1. Vorbereitung

Die ersten Schritte zum Praktikum
Im Rahmen meines Masterstudienganges „English Speaking Cultures/ Englisch“ muss ein Auslandsaufenthalt in einem englischsprachigen Land erfolgen. Da ich neben meinem Studium auch Vollzeit Mama bin und zusätzlich gerade zu meiner Masterarbeit geforscht habe, war der Auslandsaufenthalt ein eher ungelegener Gast für mich. Warum ich dennoch enorm von diesem profitiert habe, wird hoffentlich im Laufe des Erfahrungsberichtes deutlich. Nachdem ich mich gegen ein Auslandssemester und für ein Auslandspraktikum entschieden hatte, stellte ich einen entsprechenden Antrag beim Prüfungsausschuss. Um das Auslandspraktikum realisieren zu können, wird eine sprachliche Relevanz vorausgesetzt. Zusätzlich muss es inhaltlich in das aktuelle Studium eingebettet sein. Ich hatte mich früh dazu entschlossen das Praktikum an einer internationalen Schule zu absolvieren. Aufgrund der finanziellen Umstände als Studentin, habe ich mich nach Möglichkeiten zur finanziellen Unterstützung erkundigt und über diverse Kanäle vom Erasmus Plus Programm an der Universität Bremen erfahren.

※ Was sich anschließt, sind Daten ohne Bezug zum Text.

Lemma siftup_loop_ordered fuel heap pos heap' pos' :
  (length heap - pos ≤ fuel)%nat → (pos < length heap)%nat →
  siftup_inv key heap pos →
  heapq.siftup_loop lt fuel heap (length heap) pos (2 * pos + 1) = Ok (heap', pos') →
  length heap' = length heap ∧ (pos' < length heap)%nat
  ∧ siftup_inv key heap' pos' ∧ (length heap ≤ 2 * pos' + 1)%nat.
Proof.
  revert heap pos. induction fuel as [|fuel IH];
    intros heap pos Hfuel Hpos (H1 & H3); [lia|].
  cbn [heapq.siftup_loop]. case_decide as Hchild.
  2:{ intros [= <- <-]. split_and!; [done..|split; done|lia]. }
  destruct (getitem_lt heap (2 * pos + 1) Hchild) as (c & Hgc & Hc).
  assert (∃ childpos' child,
    (if decide (2 * pos + 1 + 1 < length heap)%nat then
       c ← getitem heap (2 * pos + 1); r ← getitem heap (2 * pos + 1 + 1);
       Ok (if negb (lt c r) then (2 * pos + 1 + 1)%nat else (2 * pos + 1)%nat)
     else Ok (2 * pos + 1)%nat) = Ok childpos'
    ∧ ((childpos' - 1) / 2)%nat = pos ∧ (0 < childpos')%nat
    ∧ heap !! childpos' = Some child
    ∧ ∀ i x, (0 < i)%nat → ((i - 1) / 2)%nat = pos → heap !! i = Some x →
        key child ≤ key x)
    as (childpos' & child & -> & Hpc & Hc0 & Hchild' & Hmin).
  { case_decide as Hright.
    - destruct (getitem_lt heap (2 * pos + 1 + 1) Hright) as (r & Hgr & Hr).
      rewrite Hgc, Hgr. cbn [mbind result_bind]. rewrite lt_key.
      case_bool_decide as Hlt; cbn [negb].
      + exists (2 * pos + 1)%nat, c. split_and!; [done| |lia|done|].
        { apply parent_child; lia. }
        intros i x Hi Hpi Hx.
        destruct (children_cases i pos Hi Hpi) as [->| ->]; simplify_eq; lia.
      + exists (2 * pos + 1 + 1)%nat, r. split_and!; [done| |lia|done|].
        { apply parent_child; lia. }
        intros i x Hi Hpi Hx.
        destruct (children_cases i pos Hi Hpi) as [->| ->]; simplify_eq; lia.
    - exists (2 * pos + 1)%nat, c. split_and!; [done| |lia|done|].
      { apply parent_child; lia. }
      intros i x Hi Hpi Hx.
      destruct (children_cases i pos Hi Hpi) as [->| ->]; simplify_eq; [lia|].
      apply lookup_lt_Some in Hx. lia. }
  cbn [mbind result_bind]. unfold getitem at 1. rewrite Hchild'.
  cbn [of_option mbind result_bind].
  rewrite setitem_lt by done. cbn [mbind result_bind].
  pose proof (lookup_lt_Some _ _ _ Hchild') as Hlt'.
  pose proof (child_ge _ _ Hc0 Hpc) as Hge.
  rewrite <- (length_insert heap pos child) at 1.
  intros Hloop. apply IH in Hloop.
  - rewrite !length_insert in Hloop. done.
  - rewrite length_insert. lia.
  - rewrite length_insert. lia.
  - split.
    + intros i x p Hi Hne Hx Hp. insert_cases; order_done.
    + intros i x g Hi Hpi Hcp Hx Hg. insert_cases; order_done.
Qed.

Lemma _siftup_ordered heap heap' :
  heap ≠ [] → siftup_inv key heap 0 →
  heapq._siftup lt heap 0 = Ok heap' → heap_ordered key heap'.
Proof.
  intros Hne Hinv. unfold heapq._siftup.
  assert (0 < length heap)%nat as Hpos by (destruct heap; [done|simpl; lia]).
  destruct (getitem_lt heap 0 Hpos) as (newitem & -> & Hn).
  cbn [mbind result_bind].
  destruct (siftup_loop_spec lt (length heap) heap 0 (2 * 0 + 1) Hpos)
    as (heap1 & pos1 & Hloop & Hpos1 & Hlen & _).
  rewrite Hloop. cbn [mbind result_bind].
  apply siftup_loop_ordered in Hloop as (_ & _ & (H1 & H3) & Hleaf);
    [|lia|done|done].
  rewrite setitem_lt by done. cbn [mbind result_bind].
  apply _siftdown_ordered; [by rewrite length_insert|].
  intros newitem' _. split_and!.
  - intros i x p Hi Hne' Hx Hp. insert_cases; order_done.
    pose proof (child_ge i _ Hi eq_refl) as Hge.
    repeat match goal with
    | H : _ !! _ = Some _ |- _ => apply lookup_lt_Some in H
    end. lia.
  - intros c x Hc Hpc Hx. pose proof (child_ge _ _ Hc Hpc) as Hge.
    apply lookup_lt_Some in Hx. rewrite length_insert in Hx. lia.
  - intros c x g Hc Hpc _ Hx _. pose proof (child_ge _ _ Hc Hpc) as Hge.
    apply lookup_lt_Some in Hx. rewrite length_insert in Hx. lia.
Qed.
(** * Parameter and Result containers of mypet (my_ni_pexp/mypet/parameter.py)

    A shallow embedding of the container classes [BaseParameter],
    [Parameter], [PickleParameter], [BaseResult] and [SimpleResult], and the
    properties of their locking, exploration, storage and pickling
    behaviour.

    Python objects are records of their instance attributes, methods are
    functions from the object to an outcome (a returned value or a raised
    exception) and the object after the call, so that a mutation made
    before a [raise] stays visible.  The attribute protocol of
    [SimpleResult] other than [__getattr__] is left out. *)

From Stdlib Require Import ZArith String Ascii DecimalString DecimalNat.
From stdpp Require Import gmap strings list fin_maps.

Local Open Scope string_scope.
Local Open Scope Z_scope.

(** ** Python values *)

(** numpy dtypes of the arrays a parameter may hold. *)
Inductive dtype :=
| dt_bool
| dt_int64
| dt_float64
| dt_complex128
| dt_string (width : nat)
| dt_object.

(** The Python objects that flow through the containers.  A float is its
    IEEE-754 binary64 bit pattern (the containers do no arithmetic on it).
    [VArray] is a [numpy.ndarray] with its [flags.writeable]; [VFrame] is a
    pandas [DataFrame], with [object_table = true] for the subclass
    [ObjectTable]; [VObj] is an instance of any other class, named by the
    class.  [VPickle v] is the [str] returned by [pickle.dumps(v)]: pickle
    is an external library, and a dump is represented by the object it
    decodes to. *)
#[warnings="-register-all"]
Inductive value :=
| VNone
| VBool (b : bool)
| VInt (z : Z)
| VFloat (bits : Z)
| VStr (s : string)
| VList (l : list value)
| VObj (cls : string)
| VArray (dt : dtype) (shape : list nat) (items : list value) (writeable : bool)
| VFrame (object_table : bool) (cols : list (string * list value))
| VPickle (v : value).

Definition float_1_0 : Z := 0x3FF0000000000000.
Definition float_2_0 : Z := 0x4000000000000000.
Definition float_3_0 : Z := 0x4008000000000000.

(** Python type objects, as returned by [type(x)]. *)
Inductive pytype :=
| T_NoneType
| T_bool
| T_int
| T_float
| T_str
| T_list
| T_ndarray
| T_DataFrame
| T_ObjectTable
| T_class (name : string).

Definition type (v : value) : pytype :=
  match v with
  | VNone => T_NoneType
  | VBool _ => T_bool
  | VInt _ => T_int
  | VFloat _ => T_float
  | VStr _ => T_str
  | VList _ => T_list
  | VObj cls => T_class cls
  | VArray _ _ _ _ => T_ndarray
  | VFrame true _ => T_ObjectTable
  | VFrame false _ => T_DataFrame
  | VPickle _ => T_str
  end.

#[global] Instance dtype_eq_dec : EqDecision dtype.
Proof. solve_decision. Defined.

#[global] Instance pytype_eq_dec : EqDecision pytype.
Proof. solve_decision. Defined.

(** Objects that the source compares a type against: a type object, or the
    builtin function [numpy.array] (which is not a type). *)
Inductive pyobj :=
| TypeObj (t : pytype)
| BuiltinFunction (name : string).

#[global] Instance pyobj_eq_dec : EqDecision pyobj.
Proof. solve_decision. Defined.

Module np.
Definition ndarray : pyobj := TypeObj T_ndarray.
Definition array : pyobj := BuiltinFunction "numpy.core.multiarray.array".
Definition str : pyobj := TypeObj T_str.

(** [np.issubdtype(dtype, np.str)]: true exactly for the byte-string
    dtypes. *)
Definition issubdtype_str (d : dtype) : bool :=
  match d with dt_string _ => true | _ => false end.
End np.

(** What [_is_supported_data] looks up in
    [globally.PARAMETER_SUPPORTED_DATA]: a numpy dtype or a type object. *)
Inductive typekey :=
| KDtype (d : dtype)
| KType (t : pytype).

(** ** Exceptions and outcomes *)

Inductive pyexc :=
| ParameterLockedException
| AttributeError
| TypeError
| ValueError
| NameError
| IndexError
| KeyError
| LookupError
| AssertionError
| UnpicklingError.

#[global] Instance pyexc_eq_dec : EqDecision pyexc.
Proof. solve_decision. Defined.

(** An exception is its class and the fixed part of its message, which
    tells the raise sites of one class apart. *)
Record exn := Exn { exc_class : pyexc; exc_msg : string }.

#[global] Instance exn_eq_dec : EqDecision exn.
Proof. solve_decision. Defined.

Inductive outcome (A : Type) :=
| Ok (a : A)
| Raise (e : exn).
Arguments Ok {A} a.
Arguments Raise {A} e.

Definition is_ok {A} (o : outcome A) : bool :=
  match o with Ok _ => true | Raise _ => false end.

(** The error kinds of the specification, as predicates on the exceptions
    the source raises. *)
Module ErrorKind.
Definition msg_locked := "is locked!".
Definition msg_set_explored :=
  "Your Parameter is an explored array can no longer change values!".
Definition msg_set_unsupported := "Unsupported data type: ".
Definition msg_access :=
  "You try to access the %dth parameter in the array of parameters, yet there are only %d potential parameters.".
Definition msg_already_explored :=
  "Your Parameter %s is already explored, cannot explore it further!".
Definition msg_unsupported_item := "%s contains items of not supported type %s.".
Definition msg_mismatch :=
  "Data is not of the same type as the original entry value, new type is %s vs old type %s.".
Definition msg_shrink_empty := "Cannot shrink empty Parameter.".
Definition msg_key_undefined := "global name 'key' is not defined".
Definition msg_tuple_index := "tuple index out of range".
Definition msg_result_unsupported :=
  "Your result >>%s<< of type >>%s<< is not supported.".
Definition msg_info_reserved :=
  ">>Info<< is reserved for storing  information like name and location of the result etc.".
Definition msg_result_missing := ">>%s<< is not part of your result >>%s<<.".
Definition msg_result_no_item := "Your result >>%s<< does not contain %s.".

Definition LockedError (e : exn) : bool :=
  bool_decide (exc_class e = ParameterLockedException).
Definition AlreadyExploredError (e : exn) : bool :=
  bool_decide (e = Exn AttributeError msg_set_explored)
  || bool_decide (e = Exn TypeError msg_already_explored).
Definition UnsupportedTypeError (e : exn) : bool :=
  bool_decide (e = Exn AttributeError msg_set_unsupported)
  || bool_decide (e = Exn TypeError msg_unsupported_item)
  || bool_decide (e = Exn TypeError msg_result_unsupported).
Definition TypeMismatchError (e : exn) : bool :=
  bool_decide (e = Exn TypeError msg_mismatch).
Definition EmptyContainerError (e : exn) : bool :=
  bool_decide (e = Exn TypeError msg_shrink_empty).
Definition IndexError (e : exn) : bool :=
  bool_decide (e = Exn ValueError msg_access).
Definition ReservedNameError (e : exn) : bool :=
  bool_decide (e = Exn ValueError msg_info_reserved).
Definition MissingFieldError (e : exn) : bool :=
  bool_decide (e = Exn AttributeError msg_result_missing)
  || bool_decide (e = Exn AttributeError msg_result_no_item).
End ErrorKind.

(** ** Builtin operations the methods rely on *)

(** [s.split(sep)] for a one-character separator. *)
Fixpoint split (sep : ascii) (s : string) : list string :=
  match s with
  | EmptyString => [EmptyString]
  | String c r =>
      if Ascii.eqb c sep then EmptyString :: split sep r
      else match split sep r with
           | [] => [String c EmptyString]
           | h :: t => String c h :: t
           end
  end.

(** [sep.join(l)]. *)
Fixpoint join (sep : string) (l : list string) : string :=
  match l with
  | [] => EmptyString
  | [x] => x
  | x :: r => x ++ sep ++ join sep r
  end.

(** [t[n]] on a tuple, with Python's negative indices. *)
Definition tuple_getitem (t : list value) (n : Z) : outcome value :=
  let len := Z.of_nat (length t) in
  let i := if n <? 0 then n + len else n in
  if (i <? 0) || (len <=? i) then Raise (Exn IndexError ErrorKind.msg_tuple_index)
  else match t !! Z.to_nat i with
       | Some v => Ok v
       | None => Raise (Exn IndexError ErrorKind.msg_tuple_index)
       end.
(** * CredScan crawler (src/crawler.py): a shallow embedding in Rocq

    The development follows the layout of the Python module:
    - [PyStr]: the [str] methods the crawler calls ([lower], [find],
      [strip], [replace], slicing);
    - [search_in_html]: the snippet extractor (lines 64-81);
    - [dedup]: the link list comprehension and the [seen]/[uniq_links] loop
      (lines 102-113);
    - [crawl_file]: the crawl driver (lines 98-181), written in a small
      state-and-exception monad over a trace of the calls it makes to its
      collaborators (file system, Selenium driver, random source, clock).
    - [Writer]: the report writer [write_result_html] (lines 83-95), as the
      sequence of texts it writes;
    - [Browser]: the browser set-up [make_firefox_driver] (lines 28-61).

    A Python [str] is modelled as the list of its code points, so indices
    and lengths are those of Python. [str.isspace] and [str.strip] are
    modelled on every code point. [str.lower] is modelled on the code
    points below U+0180 (Basic Latin, Latin-1 Supplement, Latin
    Extended-A): there it lowers one code point to one, except U+0130,
    which it lowers to the two code points U+0069 U+0307, so that lowering
    can change lengths and indices. Above U+017F the model leaves a code
    point as it is, where Python lowers further letters by table and the
    capital sigma U+03A3 by its context; the statements that need lowering
    to keep positions exclude U+0130 and U+03A3 by hypothesis, and the
    other statements over every text use of [lower] only that it is
    idempotent and lowers the empty text, and only it, to the empty
    text. *)

From Stdlib Require Import Ascii QArith Qround.
From stdpp Require Import gmap strings list pretty.

Local Open Scope Z_scope.

(* ===================================================================== *)
(** * The [str] methods used by the crawler *)
(* ===================================================================== *)

(** A [str]: its code points, in order. *)
Abbreviation str := (list N).

(** The [str] of an ASCII literal of the source. *)
Definition lit (s : string) : str :=
  N_of_ascii <$> String.list_ascii_of_string s.

Module PyStr.

(** [str.isspace] on one code point: the characters [str.strip()]
    removes. *)
Definition isspace (c : N) : bool :=
  ((9 <=? c) && (c <=? 13) || (28 <=? c) && (c <=? 32)
   || (c =? 133) || (c =? 160) || (c =? 5760)
   || (8192 <=? c) && (c <=? 8202)
   || (c =? 8232) || (c =? 8233) || (c =? 8239) || (c =? 8287)
   || (c =? 12288))%N.

(** The lower-case form of a code point other than U+0130, below U+0180:
    A-Z and the Latin-1 capitals (U+00C0..U+00DE except the multiplication
    sign U+00D7) move up by 32; the capitals of Latin Extended-A stand
    before their small letters, at the even code points of U+0100..U+012F,
    U+0132..U+0137 and U+014A..U+0177 and at the odd ones of
    U+0139..U+0148 and U+0179..U+017E; U+0178 has its small letter at
    U+00FF. *)
Definition lower1 (c : N) : N :=
  (if 384 <=? c then c
   else if (65 <=? c) && (c <=? 90)
           || (192 <=? c) && (c <=? 222) && negb (c =? 215)
   then c + 32
   else if ((256 <=? c) && (c <=? 303) || (306 <=? c) && (c <=? 311)
            || (330 <=? c) && (c <=? 375)) && N.even c
   then c + 1
   else if ((313 <=? c) && (c <=? 328) || (377 <=? c) && (c <=? 382))
           && N.odd c
   then c + 1
   else if c =? 376 then 255
   else c)%N.

(** [str.lower] on one code point: U+0130 (capital I with dot above) gives
    a small i followed by the combining dot above. *)
Definition lower_cp (c : N) : str :=
  if (c =? 304)%N then [105%N; 775%N] else [lower1 c].

(** [s.lower()] *)
Definition lower (s : str) : str := s ≫= lower_cp.

(** [len(s)] *)
Definition len (s : str) : Z := Z.of_nat (length s).

(** [s.startswith(k)] *)
Fixpoint startswith (k s : str) : bool :=
  match k, s with
  | [], _ => true
  | a :: k', b :: s' => (a =? b)%N && startswith k' s'
  | _ :: _, [] => false
  end.

(** [s.find(k)]: lowest index at which [k] occurs in [s], or -1. *)
Fixpoint find (s k : str) : Z :=
  if startswith k s then 0
  else match s with
       | [] => -1
       | _ :: s' => let r := find s' k in if r =? -1 then -1 else r + 1
       end.

(** [s[start:stop]] for non-negative indices: both bounds are clamped to
    the length and an empty range gives the empty string. *)
Definition slice (s : str) (start stop : Z) : str :=
  take (Z.to_nat (stop - start)) (drop (Z.to_nat start) s).

Fixpoint lstrip (s : str) : str :=
  match s with
  | [] => []
  | c :: s' => if isspace c then lstrip s' else s
  end.

Fixpoint rstrip (s : str) : str :=
  match s with
  | [] => []
  | c :: s' =>
      match rstrip s' with
      | [] => if isspace c then [] else [c]
      | r => c :: r
      end
  end.

(** [s.strip()] *)
Definition strip (s : str) : str := rstrip (lstrip s).

(** [s.replace(a, b)] for one-character [a] and [b]. *)
Fixpoint replace (a b : N) (s : str) : str :=
  match s with
  | [] => []
  | c :: s' => (if (c =? a)%N then b else c) :: replace a b s'
  end.

(** Truth value of a [str]: the empty string is false. *)
Definition truthy (s : str) : bool :=
  match s with [] => false | _ => true end.

End PyStr.

(* ===================================================================== *)
(** * Exceptions, collaborators and the trace of a run *)
(* ===================================================================== *)

(** The exception classes the handlers of [crawl_file] tell apart.
    [TimeoutException] is a subclass of [WebDriverException]; [Exception]
    stands for every other subclass of [Exception] ([OSError],
    [ValueError], ...); [BaseException] for the classes outside
    [Exception] ([KeyboardInterrupt], [SystemExit]). *)
Inductive exc :=
  | TimeoutException (msg : string)
  | WebDriverException (msg : string)
  | Exception (msg : string)
  | BaseException (msg : string).

Definition is_TimeoutException (e : exc) : bool :=
  match e with TimeoutException _ => true | _ => false end.

Definition is_WebDriverException (e : exc) : bool :=
  match e with TimeoutException _ | WebDriverException _ => true | _ => false end.
Lemma getNewId_stable_witness :
  let first := getNewId "machine_1" (mkState Sample.project_registry ∅ [] []) in
  let second := getNewId "my_profile" (set_registry ∅ first.2) in
  first.1 = "machine_1 #2" /\
  getNewId "machine_1" second.2 = ("machine_1 #2", second.2).
Proof.
  cbv zeta. split; [reflexivity|].
  pose proof (proj2 (proj2 (proj2
    (getNewId_stable "machine_1" (mkState Sample.project_registry ∅ [] [])))))
    as Hstable.
  rewrite Hstable; [reflexivity|].
  change (id_mapping (getNewId "machine_1" _).2) with
    ({["machine_1" := "machine_1 #2"]} : gmap string string).
  change (id_mapping (getNewId "my_profile" _).2) with
    (<["my_profile" := "my_profile #2"]>
       ({["machine_1" := "machine_1 #2"]} : gmap string string)).
  by apply insert_subseteq.
Defined.

(** ** [_determineGlobalAndExtruderStackFiles] *)




(** In an archive of the old kind the stacks are told apart by their type. *)
Example determine_old_project :
  determineGlobalAndExtruderStackFiles Sample.old_project =
    Done (Sample.machine_1_file,
          [Sample.extruder_0_file; Sample.extruder_1_file]) /\
  determineGlobalAndExtruderStackFiles
    (mkArchive [] [] [] [] [Sample.extruder_0_file] [] true)
    = Raised RuntimeError.
Proof. split; reflexivity. Qed.

(** ** [preRead]: the definitions of the archive *)






(** ** [preRead]: a machine that is or is not registered *)

Lemma inspect_inv_machine `{Collaborators} (archive : Archive) (reg : Registry)
  (report : ConflictReport) :
  inspect archive reg = Done report ->
  exists (stack_files : Entry * list Entry) (scan : InstanceScan)
         (machine : option Container * bool),
    determineGlobalAndExtruderStackFiles archive = Done stack_files /\
    inspect_machine reg stack_files.1 = Done machine /\
    scan_found scan !! "machine" = Some false /\
    containers_found_dict report =
      match machine.1 with
      | Some _ => <["machine" := true]> (scan_found scan)
      | None => scan_found scan
      end /\
    (machine.1 = None -> machine_conflict report = machine.2).
Proof.
  intros Hinspect. unfold inspect in Hinspect.
  destruct (foldM (count_definition reg) _ _) as [counts|e]; cbn in Hinspect;
    [|done].
  destruct (negb (Nat.eqb counts.1 1)); [done|].
  destruct (foldM (inspect_instance reg) _ _) as [scan|e] eqn:Hscan;
    cbn in Hinspect; [|done].
  destruct (determineGlobalAndExtruderStackFiles archive) as [stack_files|e];
    cbn in Hinspect; [|done].
  destruct (inspect_machine reg stack_files.1) as [machine|e] eqn:Hmachine;
    cbn in Hinspect; [|done].
  exists stack_files, scan, machine. split; [done|]. split; [done|].
  assert (scan_found scan !! "machine" = Some false) as Hfound.
  { rewrite (foldM_preserved (inspect_instance reg)
               (fun st => scan_found st !! "machine")
               (fun a b a' => inspect_instance_other_key reg "machine" a a' b
                                ltac:(by intros [|]))
               _ _ _ Hscan).
    cbn [scan_found]. by rewrite inspect_materials_other_key. }
  split; [done|].
  destruct machine as [[global_stack|] conflict]; cbn [fst snd] in *.
  - match type of Hinspect with
    | mbind _ ?c = _ => destruct c; cbn in Hinspect; [|done]
    end.
    injection Hinspect as <-. by split.
  - cbn in Hinspect. injection Hinspect as <-. by split.
Qed.
(** A wrapper function: it returns, panics, or calls the library and goes
    on with the answer. *)
Inductive Prog (A : Type) : Type :=
| Ret (a : A)
| Panic (v : panic_value)
| Vis {X : Type} (e : pubsubE X) (k : X -> Prog A).
Arguments Ret {A} a.
Arguments Panic {A} v.
Arguments Vis {A X} e k.

Fixpoint pbind {A B} (p : Prog A) (k : A -> Prog B) : Prog B :=
  match p with
  | Ret a => k a
  | Panic v => Panic v
  | Vis e h => Vis e (fun x => pbind (h x) k)
  end.

Definition trigger {X} (e : pubsubE X) : Prog X := Vis e Ret.

Declare Scope prog_scope.
Notation "x <- c ;; k" := (pbind c (fun x => k))
  (at level 61, c at next level, right associativity) : prog_scope.
Notation "' pat <- c ;; k" := (pbind c (fun x => match x with pat => k end))
  (at level 61, pat pattern, c at next level, right associativity) : prog_scope.
Notation "c ;;; k" := (pbind c (fun _ => k))
  (at level 61, right associativity) : prog_scope.
Delimit Scope prog_scope with prog.

(** The panic of a nil pointer dereference, raised in function [where_]. *)
Definition nil_dereference (where_ : string) : panic_value :=
  {| panic_text := "runtime error: invalid memory address or nil pointer dereference";
     panic_stack := where_ |}.

(** A method of the library called on a nil [*pubsub.Client] dereferences
    it. *)
Definition deref_client (where_ : string) (c : option pubsub_Client) : Prog pubsub_Client :=
  match c with
  | Some p => Ret p
  | None => Panic (nil_dereference where_)
  end.

(** The library: a state and, for each call, its answer and the state
    after it. *)
Record Library : Type := {
  LibState : Type;
  lib_call : forall X, pubsubE X -> LibState -> X * LibState
}.

(** Run a wrapper function against a library: how it ends, the library's
    state afterwards, and the calls it made, in order. *)
Fixpoint run {A} (L : Library) (p : Prog A) (st : LibState L)
  : outcome A * LibState L * list call :=
  match p with
  | Ret a => (Returned a, st, [])
  | Panic v => (Panicked v, st, [])
  | Vis e k =>
      let '(x, st1) := lib_call L _ e st in
      let '(r, st2, tr) := run L (k x) st1 in
      (r, st2, Call e :: tr)
  end.
(** * Miniplex core: the World and its derived buckets

    A shallow embedding of [packages/miniplex-core/src/World.ts] together
    with the bucket machinery it inherits from [./buckets].

    Entities are JavaScript objects compared by reference, so the model has
    an explicit store: a reference is a key of the store and the object it
    denotes is a finite map from component names to values.  Every function
    that mutates an entity in place rewrites the store at that reference.

    What the model takes for granted:
    - an entity is a plain object, as an object literal or a spread
      creates it: its own fields are writable, deletable data fields, and
      its prototype is [Object.prototype], whose members it inherits and
      which nobody replaces or extends.  No component is named [__proto__],
      the one member of the prototype that is an accessor;
    - the listeners callers register on a bucket observe: they read the
      entity they are handed and do not call back into the World.  What
      each of them is handed is kept in the World's history.  The one
      listener that does change the World is the one its constructor
      registers, and it is modelled as code;
    - the function given to [update] touches only the entity it is given;
    - [nextId] stays below 2^53, where JavaScript's [++] is exact;
    - [./buckets] is not among the sources at hand.  Its part is modelled
      from the specification, and every definition that is says so. *)

From stdpp Require Import gmap strings list fin_maps.

Set Warnings "-clear-no-such-hyp,-register-all".

(** ** Values, objects and the store *)

(** The part of the JavaScript value universe that components range over.
    [VUndefined] is [undefined], the value a read of a field that exists
    nowhere also produces.  [VFunction] is a built-in function object, named
    by the member of [Object.prototype] that holds it. *)
Inductive Value :=
  | VUndefined
  | VNull
  | VBool (b : bool)
  | VNum (n : Z)
  | VStr (s : string)
  | VRef (r : positive)
  | VFunction (name : string).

Organisation und Bewerbung bei den Institutionen
Im nächsten Schritt suchte ich nun im Internet nach sämtlichen internationalen Schulen in London. Ich entschied mich für London, da ich keine allzu große Distanz zwischen mir und meiner Familie haben wollte, und um jederzeit flexibel nach Bremen kommen zu können. Ich habe mir die Homepages sehr aufmerksam durchgelesen und mir die Schulen notiert, die mein Interesse weckten. Daraufhin habe ich eine schriftliche Bewerbung aufgesetzt, und diese je nach Schule inhaltlich modifiziert und den Namen der adressierten Institution geändert. Ich habe die Bewerbung daraufhin sämtlichen Schulen per E-Mail zugeschickt. Leider waren meine Bemühungen nicht von Erfolg gekrönt und der zeitliche Druck stieg. Entweder befanden sich die Schulen in einer Umstrukturierungsphase oder sie hatten keinen Bedarf an Praktikanten/innen. Neben den zahlreichen sehr höflichen Absagen und den „Vielleicht“ Rückmeldungen, gab es leider sehr viele Schulen, die sich nicht meldeten. Da ich parallel nun mit meiner Masterarbeit begonnen hatte und mir auch diese Frist im Nacken saß, musste schnell eine Lösung gefunden werden. Auch mit der sehr freundlichen Beratung durch Lehrende an der Universität Bremen, entschied ich mich andere Orte in Großbritannien mit in meine Auswahl zu nehmen. Hierbei stieß ich unter anderem auf Bristol, eine für mich bisher unbekannte Stadt. Nur kurz darauf kam die erste positive Rückmeldung und eine der besten öffentlichen Schulen bekundete ihr Interesse an meiner Person 😊. Zwischen mir und der Colston’s Girls‘ School fand nun einer reger Informationsaustausch zur Klärung aller Fragen und Anliegen beider Parteien und den Formalitäten statt.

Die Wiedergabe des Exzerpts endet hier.